Explores new applications in computational photography, image and video processing, computer graphics, recognition, medical and biomedical imaging
With the explosive growth in image production, in everything from digital photographs to medical scans, there has been a drastic increase in the number of applications based on digital images. This book explores how graphs?which are suitable to represent any discrete data by modeling neighborhood relationships?have emerged as the perfect unified tool to represent, process, and analyze images. It also explains why graphs are ideal for defining graph-theoretical algorithms that enable the processing of functions, making it possible to draw on the rich literature of combinatorial optimization to produce highly efficient solutions.

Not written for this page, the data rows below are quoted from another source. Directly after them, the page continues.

(** C4: drawing with the inverted colour on a buffer returns; its
    [draw.point] calls are those of the stamps along its path, so every
    pixel of the buffer under the stamp of a centre inside the buffer is
    painted, the two end points among them when they are inside the
    buffer and the stroke is at least one pixel wide; every painted
    pixel receives [(255 - r, 255 - g, 255 - b)] where [(r, g, b)] is the
    value the pixel had before the line began, however often the stamps
    of the line cover it; the other pixels keep their value.  So an
    inverted line on a pure white buffer paints pure black. *)
Theorem inverted_line_paints_inverse_of_snapshot
        (fuel : nat) (draw : ImageDraw) (x1 y1 x2 y2 : Z) (width : Z) :
  let img := _image draw in
  let W := PIL.width img in
  let H := PIL.height img in
  (line_fuel x1 y1 x2 y2 <= fuel)%nat ->
  exists draw' new,
    _draw_line fuel draw x1 y1 x2 y2 W H Inverted width = (Ok tt, draw') /\
    point_calls draw' = point_calls draw ++ new /\
    new = flat_map (Stamp.calls img Inverted W H width) (line_centres fuel x1 y1 x2 y2) /\
    (forall px py c,
        In (px, py, c) new ->
        exists r g b,
          pixel img px py = (r, g, b) /\
          c = (255 - r, 255 - g, 255 - b)%Z /\
          pixel (_image draw') px py = c) /\
    (forall px py,
        (forall c, ~ In (px, py, c) new) ->
        pixel (_image draw') px py = pixel img px py) /\
    (forall cx cy px py,
        In (cx, cy) (line_centres fuel x1 y1 x2 y2) ->
        within cx cy W H = true -> within px py W H = true ->
        in_stamp width cx px -> in_stamp width cy py ->
        exists c, In (px, py, c) new) /\
    ((1 <= width)%Z ->
     (within x1 y1 W H = true -> exists c, In (x1, y1, c) new) /\
     (within x2 y2 W H = true -> exists c, In (x2, y2, c) new)) /\
    ((forall x y, pixel img x y = white) ->
     (forall px py c, In (px, py, c) new ->
                      c = black /\ pixel (_image draw') px py = black) /\
     ((1 <= width)%Z -> within x1 y1 W H = true ->
      pixel (_image draw') x1 y1 = black)).
Proof.
  intros img W H Hfuel.
  pose proof (draw_line_exact fuel draw x1 y1 x2 y2 Inverted width Hfuel) as Hrun.
  fold img W H in Hrun.
  set (path := line_centres fuel x1 y1 x2 y2) in *.
  set (new := flat_map (Stamp.calls img Inverted W H width) path) in *.
  assert (Hcall : forall px py c,
             In (px, py, c) new ->
             c = Stamp.inverse (pixel img px py) /\
             pixel (paint img new) px py = c).
  { intros px py c Hc. apply calls_spec in Hc. destruct Hc as [Hin ->].
    split; [reflexivity|]. unfold new. now rewrite painted_pixel. }
  assert (Hcover : forall cx cy px py,
             In (cx, cy) path ->
             within cx cy W H = true -> within px py W H = true ->
             in_stamp width cx px -> in_stamp width cy py ->
             exists c, In (px, py, c) new).
  { intros cx cy px py Hc Hwc Hwp Hsx Hsy. eexists. apply calls_spec.
    split; [|reflexivity]. apply in_flat_map. exists (cx, cy). split; [exact Hc|].
    apply cells_spec. auto. }
  destruct (line_centres_ends fuel x1 y1 x2 y2 Hfuel) as [Hfirst Hlast].
  fold path in Hfirst, Hlast.
  assert (Hends : (1 <= width)%Z ->
             (within x1 y1 W H = true -> exists c, In (x1, y1, c) new) /\
             (within x2 y2 W H = true -> exists c, In (x2, y2, c) new)).
  { intros Hw. split; intros Hin.
    - apply (Hcover x1 y1 x1 y1); auto using centre_in_its_stamp.
    - apply (Hcover x2 y2 x2 y2); auto using centre_in_its_stamp. }
  exists (Stamp.emit new draw), new.
  split; [exact Hrun|]. split; [reflexivity|]. split; [reflexivity|].
  cbn [Stamp.emit _image]. fold img.
  split; [|split; [|split; [|split]]].
  - intros px py c Hc. destruct (Hcall px py c Hc) as [Hinv Hfin].
    destruct (pixel img px py) as [[r g] b] eqn:Hpix.
    exists r, g, b. repeat split; assumption.
  - intros px py Hno. now apply paint_untouched.
  - exact Hcover.
  - exact Hends.
  - intros Hwhite. split.
    + intros px py c Hc. destruct (Hcall px py c Hc) as [Hinv Hfin].
      rewrite Hfin, Hinv, Hwhite. split; reflexivity.
    + intros Hw Hin. destruct (proj1 (Hends Hw) Hin) as [c Hc].
      destruct (Hcall x1 y1 c Hc) as [Hinv Hfin].
      rewrite Hfin, Hinv, Hwhite. reflexivity.
Qed.

Lemma inverted_line_paints_inverse_of_snapshot_witness :
  exists draw' new,
    _draw_line 3 (Draw (white_image 4 4)) 1 1 3 2 4 4 Inverted 2 = (Ok tt, draw') /\
    point_calls draw' = [] ++ new /\
    List.length new = 12%nat /\
    pixel (_image draw') 1 1 = black /\
    pixel (_image draw') 3 2 = black /\
    pixel (_image draw') 3 3 = white.
Proof.
  destruct (inverted_line_paints_inverse_of_snapshot 3 (Draw (white_image 4 4)) 1 1 3 2 2)
    as (draw' & new & Hrun & Hcalls & Hnew & _ & Hrest & _ & _ & Hwhite);
    [vm_compute; lia|].
  exists draw', new. split; [exact Hrun|]. split; [exact Hcalls|].
  destruct (Hwhite ltac:(reflexivity)) as [Hblack Hfirst].
  split; [rewrite Hnew; reflexivity|].
  split; [apply Hfirst; [lia | reflexivity]|].
  split.
  - apply (Hblack 3 2 black)%Z. rewrite Hnew. vm_compute. auto 20.
  - rewrite (Hrest 3 3)%Z; [reflexivity|].
    intros c Hc. rewrite Hnew in Hc. vm_compute in Hc.
    repeat (destruct Hc as [Hc | Hc]; [discriminate Hc|]). exact Hc.
Defined.


(** X9: a line of no length paints one stamp: on a buffer of the size
    stated the calls are those of the stamp around its only point, and
    when that square of side [width >= 0] lies inside the buffer there
    are [width * width] of them. *)
Theorem zero_length_line_paints_one_stamp
        (fuel : nat) (draw : ImageDraw) (x y : Z) (color : Color) (width : Z) :
  let img := _image draw in
  let W := PIL.width img in
  let H := PIL.height img in
  (1 <= fuel)%nat ->
  _draw_line fuel draw x y x y W H color width
  = (Ok tt, Stamp.emit (Stamp.calls img color W H width (x, y)) draw) /\
  ((0 <= width)%Z ->
   (0 <= x - width / 2)%Z -> (x + (width + 1) / 2 <= W)%Z ->
   (0 <= y - width / 2)%Z -> (y + (width + 1) / 2 <= H)%Z ->
   List.length (Stamp.calls img color W H width (x, y)) = Z.to_nat (width * width)).
Proof.
  intros img W H Hfuel. split.
  - unfold W, H, img. rewrite draw_line_exact.
    + destruct fuel as [|fuel]; [lia|].
      unfold line_centres. cbn [centres]. rewrite !Z.eqb_refl. cbn [andb flat_map].
      now rewrite app_nil_r.
    + unfold line_fuel. rewrite !Z.sub_diag. cbn. exact Hfuel.
  - intros Hw Hx0 Hx1 Hy0 Hy1. unfold Stamp.calls. rewrite length_map.
    unfold Stamp.cells.
    pose proof (stamp_side width Hw) as Hside.
    destruct (within x y W H) eqn:Hc.
    + rewrite (length_flat_map_const _ _ (Z.to_nat width)).
      * rewrite range2_length, Hside. lia.
      * intros i Hi. apply range2_In in Hi.
        rewrite (length_flat_map_const _ _ 1%nat).
        -- rewrite range2_length, Hside. lia.
        -- intros j Hj. apply range2_In in Hj.
           replace (within (x + i) (y + j) W H) with true
             by (symmetry; apply within_true; lia).
           reflexivity.
    + apply within_false in Hc.
      assert (width = 0)%Z.
      { destruct (Z.eq_dec width 0) as [|Hnz]; [assumption|]. exfalso. apply Hc.
        assert (1 <= (width + 1) / 2)%Z by (apply Z.div_le_lower_bound; lia).
        assert (0 <= width / 2)%Z by (apply Z.div_pos; lia). lia. }
      subst width. reflexivity.
Qed.
(** * Arena: dice engine, combat entities, party container and simulation loop

    A shallow embedding of the Python package [arena] (dice.py, enums.py,
    equipment.py, monster.py, character.py, party.py, arena.py) and the
    properties of its specification, proved over that embedding.

    Conventions of the embedding:
    - Python [int] is [Z]; [//] on a positive divisor is [Z.div] (both floor).
    - A Python [str] is a [string]; its characters are read as code points
      below 256, where Python's [\d], [str.isspace] and [int()] agree with the
      ASCII/Latin-1 tables written out below.
    - The module-global generator of [random] is an explicit state threaded
      through every stochastic call; what the library computes from that state
      is a parameter ([Random]) constrained only by the documented contract of
      [randint] and [shuffle] ([RandomLaws]).
    - A method that mutates [self] returns the new value of the object; a
      list of objects is a list of values written back by index, which is
      faithful as long as one object is not held twice by the same list.
    - A [while] loop takes a fuel argument and reports [OutOfFuel] when it is
      exhausted; termination is then a theorem (enough fuel gives a result). *)

From Stdlib Require Import ZArith QArith Lia Ascii String.
From stdpp Require Import base tactics option list numbers strings pretty countable gmap
  sorting.

#[local] Open Scope Z_scope.

(** ** Python results *)

Inductive exn : Type :=
  | ValueError (msg : string)
  | IndexError.

Inductive result (A : Type) : Type :=
  | Ok (a : A)
  | Raised (e : exn)
  | OutOfFuel.
Arguments Ok {A} a.
Arguments Raised {A} e.
Arguments OutOfFuel {A}.

Definition returns {A : Type} (r : result A) : Prop := ∃ a, r = Ok a.
Definition raises {A : Type} (r : result A) : Prop := ∃ e, r = Raised e.

(** ** The random generator

    [rng_seed n] is the state after [random.seed(n)] for an integer [n];
    [rng_randint a b] is [random.randint(a, b)] for [a <= b];
    [rng_permutation n] is the rearrangement [random.shuffle] applies to a list
    of length [n]: position [k] of the shuffled list receives the element that
    was at position [p !! k]. *)

Class Random (G : Type) : Type := {
  rng_seed : Z → G;
  rng_randint : Z → Z → G → Z * G;
  rng_permutation : nat → G → list nat * G;
}.

Class RandomLaws (G : Type) `{Random G} : Prop := {
  rng_randint_range : ∀ a b g, a ≤ b → a ≤ (rng_randint a b g).1 ≤ b;
  rng_permutation_perm : ∀ n g, (rng_permutation n g).1 ≡ₚ seq 0 n;
}.

(** Computations over the generator: state passing with exceptions. *)

Definition M (G A : Type) : Type := G → result (A * G).

Definition ret {G A : Type} (a : A) : M G A := λ g, Ok (a, g).

Definition bind {G A B : Type} (m : M G A) (k : A → M G B) : M G B :=
  λ g, match m g with
       | Ok (a, g') => k a g'
       | Raised e => Raised e
       | OutOfFuel => OutOfFuel
       end.

Definition raise {G A : Type} (e : exn) : M G A := λ _, Raised e.

Definition out_of_fuel {G A : Type} : M G A := λ _, OutOfFuel.

Declare Scope py_scope.
Delimit Scope py_scope with py.
Notation "x <- m ;; k" := (bind m (λ x, k))
  (at level 100, m at next level, right associativity) : py_scope.
#[local] Open Scope py_scope.

(** [random.randint(a, b)] raises [ValueError] on an empty range. *)
Definition randint {G : Type} `{Random G} (a b : Z) : M G Z :=
  λ g, if b <? a then Raised (ValueError "empty range for randrange()")
       else Ok (rng_randint a b g).

(** [random.shuffle(x)]: rearranges [x] by the generator's permutation. *)
Definition apply_perm {A : Type} (p : list nat) (l : list A) : list A :=
  omap (λ i, l !! i) p.

Definition shuffle {G A : Type} `{Random G} (l : list A) : M G (list A) :=
  λ g, let '(p, g') := rng_permutation (length l) g in Ok (apply_perm p l, g').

Some key subjects covered in the book include:
- Definition of graph-theoretical algorithms that enable denoising and image enhancement
- Energy minimization and modeling of pixel-labeling problems with graph cuts and Markov Random Fields
- Image processing with graphs: targeted segmentation, partial differential equations, mathematical morphology, and wavelets
- Analysis of the similarity between objects with graph matching
- Adaptation and use of graph-theoretical algorithms for specific imaging applications in computational photography, computer vision, and medical and biomedical imaging
Use of graphs has become very influential in computer science and has led to many applications in denoising, enhancement, restoration, and object extraction. Accounting for the wide variety of problems being solved with graphs in image processing and computer vision, this book is a contributed volume of chapters written by renowned experts who address specific techniques or applications. This state-of-the-art overview provides application examples that illustrate practical application of theoretical algorithms. Useful as a support for graduate courses in image processing and computer vision, it is also perfect as a reference for practicing engineers working on development and implementation of image processing and analysis algorithms.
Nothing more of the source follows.